Were you unable to attend Transform 2022? Check out all of the summit sessions in our on-demand library now! Watch here.
While enterprises are setting records in cybersecurity spending, the cost and severity of breaches continue to soar. IBM’s latest data breach report provides insights into why there’s a growing disconnect between enterprise spending on cybersecurity and record costs for data breaches.
This year, 2022, is on pace to be a record-breaking year for enterprise breaches globally, with the average cost of a data breach reaching $4.35 million. That’s 12.7% higher than the average cost of a data breach in 2020, which was $3.86 million. It also found a record 83% of enterprises reporting more than one breach and that the average time to identify a breach is 277 days. As a result, enterprises need to look at their cybersecurity tech stacks to see where the gaps are and what can be improved.
Enhanced security around privileged access credentials and identity management is an excellent first place to start. More enterprises need to define identities as their new security perimeter. IBM’s study found that 19% of all breaches begin with compromised privileged credentials. Breaches caused by compromised credentials lasted an average of 327 days. Privileged access credentials are also bestsellers on the Dark Web, with high demand for access to financial services’ IT infrastructure.
The study also shows how dependent enterprises remain on implicit trust across their security and broader IT infrastructure tech stacks. The gaps in cloud security, identity and access management (IAM) and privileged access management (PAM) allow expensive breaches to happen. Seventy-nine percent of critical infrastructure organizations didn’t deploy a zero-trust architecture, when zero trust can reduce average breach losses by nearly $1 million.
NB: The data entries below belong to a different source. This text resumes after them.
(** One page copied into the free address [va] *)
Lemma copy_page_run k l va pa perm : uvm new 0 k l -> va mod PGSIZE = 0 -> 0 <= va < TRAPFRAME -> valid new (mem k) va = false -> 0 <= perm < 1024 ->
  page_ok pa -> (forall y, in_page pa y -> foreign new (mem k) l y) ->
  exists r k' l', copy_page va pa perm k = Ret r k' /\ uext new 0 k l k' l' /\ (length l <= length l' + 3)%nat /\
    (forall a y, 0 <= a < TRAPFRAME -> valid new (mem k) a = true -> in_page (frame new (mem k) a) y -> mem k' y = mem k y) /\
    ((r = 0 /\ pte_after new None (mem k) (mem k') /\ (length l' <= 1)%nat) \/
     (r <> 0 /\ page_ok r /\ pte_after new (Some (va, r, perm)) (mem k) (mem k') /\
      forall i, 0 <= i < PGSIZE -> mem k' (r + i) = mem k (pa + i))).
Proof.
  intros Hu Ha Hva Hv Hperm Hpa Hfo. unfold copy_page. destruct l as [|x l].
  { rewrite (bind_step _ _ _ _ _ (kalloc_empty k (uv_inv _ _ _ _ Hu))). cbn. exists 0, k, []. split; [done|]. split; [by apply uext_refl|]. split; [cbn; lia|]. split; [done|]. left. split; [done|]. split; [done|cbn; lia]. }
  destruct (uvm_alloc new 0 k x l Hu) as (k1 & k2 & E1 & E2 & Hx0 & Hx & Hxl & Hnt & Hnf & Hz & X2 & P2 & B2 & N2).
  rewrite (bind_step _ _ _ _ _ E1), (proj2 (Z.eqb_neq x 0) Hx0). injection E2 as E2.
  set (k3 := set_mem (blit (mem k1) x (mem k1) pa PGSIZE) k1). rewrite (bind_step _ _ k1 tt k3) by done.
  assert (forall y, ~ in_page x y -> mem k3 y = mem k2 y) as Hs.
  { intros y Hy. rewrite <- E2. cbn. unfold in_page in Hy. rewrite blit_out, fill_out by lia. done. }
  assert (forall i, 0 <= i < PGSIZE -> mem k3 (x + i) = mem k (pa + i)) as Hc.
  { intros i Hi. cbn. rewrite blit_in by lia. replace (x + i - x + pa) with (pa + i) by lia.
    assert (in_page pa (pa + i)) as Hin by (unfold in_page; lia). assert (~ in_page x (pa + i)) as Hout by exact (proj1 (proj1 (Hfo _ Hin)) x ltac:(by left)).
    destruct X2 as [_ F2]. destruct (F2 _ (Hfo _ Hin)) as [E _]. rewrite <- E, <- E2. cbn. rewrite fill_out; [done|unfold in_page in Hout; lia]. }
  assert (k3 = set_mem (mem k3) k2) as Ek by (rewrite <- E2; done).
  assert (same_outside x (mem k2) (mem k3)) as Hso by (intros y Hy; apply Hs; unfold in_page; lia).
  assert (bytes_ok (mem k3)) as Hb3.
  { intros y. destruct (decide (in_page x y)) as [Hy|Hy]; [|rewrite Hs by done; apply (uv_bytes _ _ _ _ (proj1 X2))].
    unfold in_page in Hy. replace y with (x + (y - x)) by lia. rewrite Hc by lia. apply (uv_bytes _ _ _ _ Hu). }
  destruct (uvm_page_step new 0 k2 l k3 l x (proj1 X2)) as (U3 & P3 & N3 & _); try done.
  { rewrite Ek. apply kmem_inv_write with x; try done. apply X2. } { by left. }
  destruct (same_pte_views new _ _ P3) as (Ev3 & Ef3 & _). destruct (same_pte_views new _ _ P2) as (Ev2 & Ef2 & _).
  destruct (map_page_run new 0 k3 l x va perm U3 Hx Hxl) as (r & k' & l' & E & U & Ln & Bk & Fo & _ & Fr & Hr); try done.
  { intros q Hq. rewrite N3 by done. by apply Hnt. } { intros a Haa. rewrite Ev3, Ef3. by apply Hnf. } { by rewrite Ev3, Ev2. }
  exists r, k', l'. split; [exact E|]. split; [split; [done|split]|split; [cbn; lia|split]].
  - intros y Hy. assert (~ in_page x y) as Hxy by exact (proj1 (proj1 Hy) x ltac:(by left)). destruct X2 as [_ F2]. destruct (F2 y Hy) as [Em F].
    assert (foreign new (mem k3) l y) as F3'.
    { destruct F as [[V1 V2] V3]. split; [split|]; [done|intros q z Hq; rewrite N3 by done; by apply V2|intros a Haa; rewrite Ev3, Ef3; by apply V3]. }
    destruct (Fo y F3' Hxy) as [Em' F']. split; [rewrite Em', Hs by done; done|done].
  - intros y Hy. destruct (Bk y Hy) as [F Hxy]. apply (taken_back new k x l k3); try done; [intros a; by rewrite P3, P2|intros q Hq; by rewrite N3, N2].
  - intros a y Haa Hva' Hy. rewrite (Fr a y Haa); [|by rewrite Ev3, Ev2|by rewrite Ef3, Ef2].
    destruct (uv_page _ _ _ _ Hu a Haa Hva') as (Hpf & Hfl & _). assert (frame new (mem k) a <> x) as Hne by (intros Ex; apply Hfl; rewrite Ex; by left).
    assert (~ in_page x y) as Hxy by (destruct (page_apart (frame new (mem k) a) x y Hpf Hx Hne Hy); unfold in_page; lia).
    rewrite Hs by done. destruct (kalloc_cons k x l (uv_inv _ _ _ _ Hu)) as (k1' & E1' & _ & _ & Hs1). rewrite E1 in E1'. injection E1' as <-.
    rewrite <- E2. cbn. unfold in_page in Hxy. rewrite fill_out by lia. apply Hs1. lia.
  - destruct Hr as [(-> & Hp & _ & Hl1)|(-> & Hp & Hsx)].
    + left. split; [done|]. split; [|done]. intros a Haa. by rewrite (Hp a Haa), P3, P2.
    + right. split; [done|]. split; [done|]. split; [intros a Haa; by rewrite (Hp a Haa), P3, P2|].
      intros i Hi. rewrite Hsx by (unfold in_page; lia). by apply Hc.
Qed.

(** The pages below [i] copied *)
Record copied (k0 : kmem) (l0 : list Z) (i : Z) (k : kmem) (l : list Z) : Prop := Copied {
  cp_ext : uext new 0 k0 l0 k l;
  cp_valid va : 0 <= va < TRAPFRAME -> valid new (mem k) va = (va <? i) && valid old (mem k0) va;
  cp_flags va : 0 <= va < TRAPFRAME -> va < i -> valid old (mem k0) va = true ->
    PTE_FLAGS (pte_of (mem k) new va) = PTE_FLAGS (pte_of (mem k0) old va);
  cp_data va j : 0 <= va < TRAPFRAME -> va < i -> valid old (mem k0) va = true -> 0 <= j < PGSIZE ->
    mem k (frame new (mem k) va + j) = mem k0 (frame old (mem k0) va + j);
  cp_len : Z.of_nat (length l0) <= Z.of_nat (length l) + 3 * (i / PGSIZE);
}.

(** The parent does not change while its copy grows *)
Lemma parent_kept sz k0 l0 k l : uvm old sz k0 l0 -> (forall x, owned old (mem k0) x -> foreign new (mem k0) l0 x) -> uext new 0 k0 l0 k l ->
  uvm old sz k l /\ (forall a, pte_of (mem k) old a = pte_of (mem k0) old a) /\ (forall a, ubyte old (mem k) a = ubyte old (mem k0) a) /\
  (forall x, owned old (mem k) x <-> owned old (mem k0) x) /\ (forall x, owned old (mem k0) x -> mem k x = mem k0 x /\ foreign new (mem k) l x).
Proof.
  intros Hu Ho (U & X & _). assert (forall x, owned old (mem k0) x -> mem k x = mem k0 x /\ foreign new (mem k) l x) as Hx by (intros x Hxo; by apply X, Ho).
  destruct (uvm_other old sz k0 l0 k l Hu (uv_inv _ _ _ _ U) (uv_bytes _ _ _ _ U)) as (A & B & C & D).
  { intros x Hxo. destruct (Hx x Hxo) as [E F]. split; [done|]. intros y Hy. by apply F. }
  split; [done|]. split; [done|]. split; [done|]. split; [done|done].
Qed.

Lemma PTE_FLAGS_mod v : PTE_FLAGS v = v mod 1024.
Proof. unfold PTE_FLAGS. change 0x3FF with (Z.ones 10). by rewrite Z.land_ones. Qed.

Lemma flags_leaf x v : page_ok x -> has v PTE_V = true -> PTE_FLAGS (leaf_entry x (PTE_FLAGS v)) = PTE_FLAGS v.
Proof.
  intros Hx Hv. pose proof (page_ok_range x Hx) as Hr. assert (0 <= PTE_FLAGS v < 1024) as Hf by (rewrite PTE_FLAGS_mod; apply Z.mod_pos_bound; lia).
  pose proof (perm_range _ Hf). rewrite (PTE_FLAGS_mod (leaf_entry _ _)), leaf_entry_lor, PA2PTE_div by (unfold PGSIZE in Hr; lia).
  rewrite (lor_disjoint_add _ _ 10); [|lia|done|by apply Z.mod_mul]. rewrite Z.add_comm, Z.mod_add, Z.mod_small by lia.
  apply Z.bits_inj'. intros n Hn. rewrite Z.lor_spec. change PTE_V with (2 ^ 0). rewrite Z.pow2_bits_eqb by lia.
  destruct (Z.eqb_spec 0 n) as [<-|]; [|apply orb_false_r]. rewrite orb_true_r. unfold PTE_FLAGS. rewrite Z.land_spec.
  unfold has in Hv. change PTE_V with (Z.shiftl 1 0) in Hv. rewrite land_shiftl1 in Hv by lia. rewrite negb_involutive in Hv. by rewrite Hv.
Qed.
Enterprises need to treat implicit trust as the unlocked back door that allows cybercriminals access to their systems, credentials and most valuable confidential data to reduce the incidence of breaches.
What enterprises can learn from IBM’s data on healthcare breaches
The report quantifies how wide healthcare’s cybersecurity gap is growing. IBM’s report estimates the average cost of a healthcare data breach is now $10.1 million, a record and nearly $1 million over last year’s $9.23 million. Healthcare has had the highest average breach cost for twelve consecutive years, increasing 41.6% since 2020.
The findings suggest that the skyrocketing cost of breaches adds inflationary fuel to the fire, as runaway prices are financially squeezing global consumers and companies. Sixty percent of organizations participating in IBM’s study say, they raised their product and service prices due to the breach, as supply chain disruptions, the war in Ukraine and tepid demand for products continue. Consumers are already struggling to meet healthcare costs, which will likely increase by 6.5% next year.
The study also found that nearly 30% of breach costs are incurred 12 to 24 months after, translating into permanent price increases for consumers.
“It is clear that cyberattacks are evolving into market stressors that are triggering chain reactions, [and] we see that these breaches are contributing to those inflationary pressures,” says John Hendley, head of strategy for IBM Security’s X-Force research team.
Getting quick wins in encryption
For healthcare providers with limited cybersecurity budgets, prioritizing these three areas can reduce the cost of a breach while making progress toward zero-trust initiatives. Getting identity access management (IAM) right is core to a practical zero-trust framework, one that can quickly adapt and protect human and machine identities are essential. IBM’s study found that of the zero-trust components measured in the study, IAM is the most effective in reducing breach costs. Leading IAM includes Akamai, Fortinet, Ericom, Ivanti, Palo Alto Networks and others. Ericom’s ZTEdge platform is noteworthy for its combining ML-enabled identity and access management, zero-trust network access (ZTNA), microsegmentation and secure web gateway (SWG) with remote browser isolation (RBI) and Web Application Isolation.